I turn to find her twirling her hair around her finger. “’Sup, sweets?”
She hesitates and then asks, “There won’t be any hooker bunnies, will there?”
I come back to the bed and lie down beside her, stealing the lock of hair from between her fingers. “It’s not gonna be like one of those parties at Lance’s. It’s a fundraiser for breast cancer. I don’t know who all is gonna be there, but people will take pictures. It’s inevitable. This is where that whole trust thing comes in, Sunny. It’s a social event. I’m there to make a donation, and then I’m coming back to you, because you matter. The bunnies don’t. Can you try to keep that in mind when the pictures start rolling in?”
She nods.
“I should put on some hooker-bunny repellent to be safe, shouldn’t I?”

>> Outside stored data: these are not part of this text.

Lemma intent_amount raw a action expected : validateTradeProposal raw = Ok (proposal_valid a) → let i := intent_of action expected a in
  intent_currency i = tradeMonetaryAssetId (network (proposal a)) (tradeAssetOf (takerGets (proposal a))) ∧
  isPositiveMonetaryAmount {| value := intent_value i; unit_ := intent_currency i |} = true ∧ (dec_value (intent_value i) == amount_value (takerGets (proposal a)))%Q.
Proof.
  intros (Hc&Ht&_)%validate_inv. cbn. destruct (decimal_quantity _ (cp_gets _ Hc)) as (Gg&Gv&Gd).
  destruct (terms_exact _ _ _ _ (cp_gets _ Hc) (cp_pays _ Hc) (cp_assets _ Hc) Ht) as (ba&qa&Hs&Hb&Hq&_).
  assert (match side (terms a) with buy => quote (terms a) | sell => base (terms a) end = tradeAssetOf (takerGets (proposal a))) as -> by (rewrite Hb, Hq; by destruct Hs as [(->&->&_)|(->&_&->)]).
  split; [done|]. split; [|done]. unfold isPositiveMonetaryAmount, isWellFormedMonetaryAmount, isCanonicalDecimal. cbn [value unit_].
  rewrite Gg, (proj2 (Z.leb_le _ _)) by (unfold MONETARY_DECIMAL_MAXIMUM_DIGITS; lia). rewrite monetary_asset by (by apply amount_asset, Hc). cbn [andb]. apply negb_true_iff, str_eqb_neq. intros E. rewrite E in Gv.
  pose proof (canonical_coefficient _ (cp_gets _ Hc)) as Hp%exact_value_pos. rewrite amount_value_exact, <-Gv in Hp. change (dec_value "0") with (0 # 1)%Q in Hp. by apply Qlt_irrefl in Hp.
Qed.
Lemma parameter_tokens raw a : (∀ t, DIGEST ("sha256:" +:+ sha256_hex t) = true) → validateTradeProposal raw = Ok (proposal_valid a) → Forall (λ kv, isGovernedParameterToken kv.2 = true) (parameters_of a).
Proof.
  intros Hsha (Hc&Ht&Hd)%validate_inv. destruct (terms_exact _ _ _ _ (cp_gets _ Hc) (cp_pays _ Hc) (cp_assets _ Hc) Ht) as (ba&qa&Hs&Hb&Hq&_&_&Gq&Vq&_). rewrite digest_total in Hd by done. injection Hd as Hd.
  assert (canonical_amount ba ∧ canonical_amount qa) as [Cb Cq] by (destruct Hs as [(_&->&->)|(_&->&->)]; split; apply Hc).
  destruct (decimal_quantity _ Cb) as (Gb&Vb&Db). destruct (address_chars _ (cp_delegate _ Hc)) as [Ad Ld].
  assert (quantity (terms a) = tradeDecimalQuantity ba) as Eq. { apply chars_inj, canonical_text_unique_aux; [done|done|]. change (dec_value (quantity (terms a)) == dec_value (tradeDecimalQuantity ba))%Q. by rewrite Vq, Vb. }
  unfold parameters_of. rewrite Hb, Hq. repeat apply Forall_cons_2; cbn [snd].
  - by apply asset_token, amount_asset.
  - destruct (alnum_head (chars (delegateAccount (proposal a))) [] Ad) as [H1 H2]; [intros E; unfold js_length in Ld; rewrite E in Ld; cbn in Ld; lia|]. rewrite app_nil_r in H1, H2.
    apply token_ok; [done|lia|done|by apply alnum_token].
  - by destruct (network (proposal a)); vm_compute.
  - rewrite <-Hd. by apply digest_token.
  - rewrite Eq. apply decimal_token; [done|lia].
  - by apply asset_token, amount_asset.
  - by destruct (side (terms a)); vm_compute.
  - constructor.
Qed.

(** C36. A compiled intent states the accepted proposal and nothing else: it is the
    caller's own organization and principal, its amount is a well-formed
    positive amount of exactly what the owner gives up, in the asset given up,
    its parameters are exactly the declared trade dimensions, each a well-formed
    token, and the exact bound a grant takes from its digest admits the digest
    of another compiled intent only when that intent accepted the same proposal,
    as long as the digest tells the two apart ([digests_apart]). *)
Theorem trade_intent_binds raw binding identity envelope c : (∀ t, DIGEST ("sha256:" +:+ sha256_hex t) = true) → compileTradeProposal raw binding identity envelope = Ok c →
  let p := proposal (accepted c) in
  record_property "organizationId" identity = JsString (organizationId p) ∧ record_property "principalId" identity = JsString (principalId p) ∧
  isPositiveMonetaryAmount {| value := intent_value (intent c); unit_ := intent_currency (intent c) |} = true ∧
  (dec_value (intent_value (intent c)) == amount_value (takerGets p))%Q ∧ intent_currency (intent c) = tradeMonetaryAssetId (network p) (tradeAssetOf (takerGets p)) ∧
  (intent_parameters (intent c)).*1 ≡ₚ dimension_id <$> TRADE_PARAMETER_DIMENSIONS ∧
  Forall (λ kv, parseGovernedParameterValue t_token (JsString kv.2) = ParameterValid (VToken kv.2)) (intent_parameters (intent c)) ∧
  map_get "tradeProposalDigest" (intent_parameters (intent c)) = Some (digest (accepted c)) ∧
  ∃ bound, governedParameterBoundFor k_exact (VToken (digest (accepted c))) = Some bound ∧
    ∀ raw' binding' identity' envelope' c', compileTradeProposal raw' binding' identity' envelope' = Ok c' → digests_apart p (proposal (accepted c')) →
      governedParameterBoundAdmits bound (VToken (digest (accepted c'))) = true → accepted c' = accepted c.
Proof.
  intros Hsha (Hv&Ho&Hp&action&expected&_&Ei)%compile_inv p. pose proof (parameter_tokens _ _ Hsha Hv) as Ht. destruct (intent_amount _ _ action expected Hv) as (Hcur&Hpos&Hval). rewrite Ei.
  assert (isGovernedParameterToken (digest (accepted c)) = true) as Hdt by (rewrite Forall_forall in Ht; apply (Ht ("tradeProposalDigest", digest (accepted c))); do 3 right; by left).
  split; [done|]. split; [done|]. split; [done|]. split; [done|]. split; [done|]. split; [apply (bool_decide_unpack _); vm_compute; done|].
  split; [eapply Forall_impl; [exact Ht|]; intros kv Hk; cbn; by rewrite Hk|]. split; [done|].
  exists (BExact (VToken (digest (accepted c)))). split; [unfold governedParameterBoundFor; cbn; by rewrite Hdt|]. intros raw' b' i' e' c' (Hv'&_)%compile_inv Hap Had.
  symmetry. apply (accepted_digest_eq _ _ _ _ Hv Hv' Hap). unfold governedParameterBoundAdmits in Had. cbn in Had.
  destruct (negb _ || negb _); [done|]. destruct (negb _); [done|]. by apply str_eqb_eq in Had.
Qed.
End Governance.

(** ** A sell order *)

Module ProposalDemo.
Import TradeDemo.
#[local] Existing Instance demo_host.
Definition raw_offer : JsValue := JsObject true [
  ("schema", JsString "frontera.trade-proposal.v1"); ("organizationId", JsString "org-1"); ("principalId", JsString "engine-1"); ("requestId", JsString "req-1"); ("idempotencyKey", JsString "key-1");
  ("network", JsString "xrp-ledger-testnet"); ("ownerAccount", JsString owner); ("delegateAccount", JsString delegate); ("permission", JsString "OfferCreate");
  ("takerGets", JsObject true [("currency", JsString "USD"); ("issuer", JsString issuer); ("value", JsString "10.50")]);
  ("takerPays", JsObject true [("currency", JsString "XRP"); ("drops", JsString "21000000")]);
  ("side", JsString "sell"); ("limitPrice", JsObject true [("numerator", JsString "4"); ("denominator", JsString "2")]);
  ("flags", JsArray [JsString "sell"; JsString "passive"]); ("requestedValiditySeconds", JsNum (JInt 600))].
Definition binding : JsValue := JsObject true [("action", JsString "trade.offer-create")].
Definition identity : JsValue := JsObject true [("organizationId", JsString "org-1"); ("principalId", JsString "engine-1")].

Grabbing her by the ankles, I drag her to the edge of the bed until her legs hang off the end.
“What are you doing?”
I hook my thumbs into the waist of her shorts and pull them down, along with her panties. “Putting on bunny repellent.” I drop to my knees on the floor. Her book is still lying open on her stomach. “I’ll be thinking about you the entire time I’m there. As soon as I get back I’ll rub some of that pink lotion on your poison ivy.”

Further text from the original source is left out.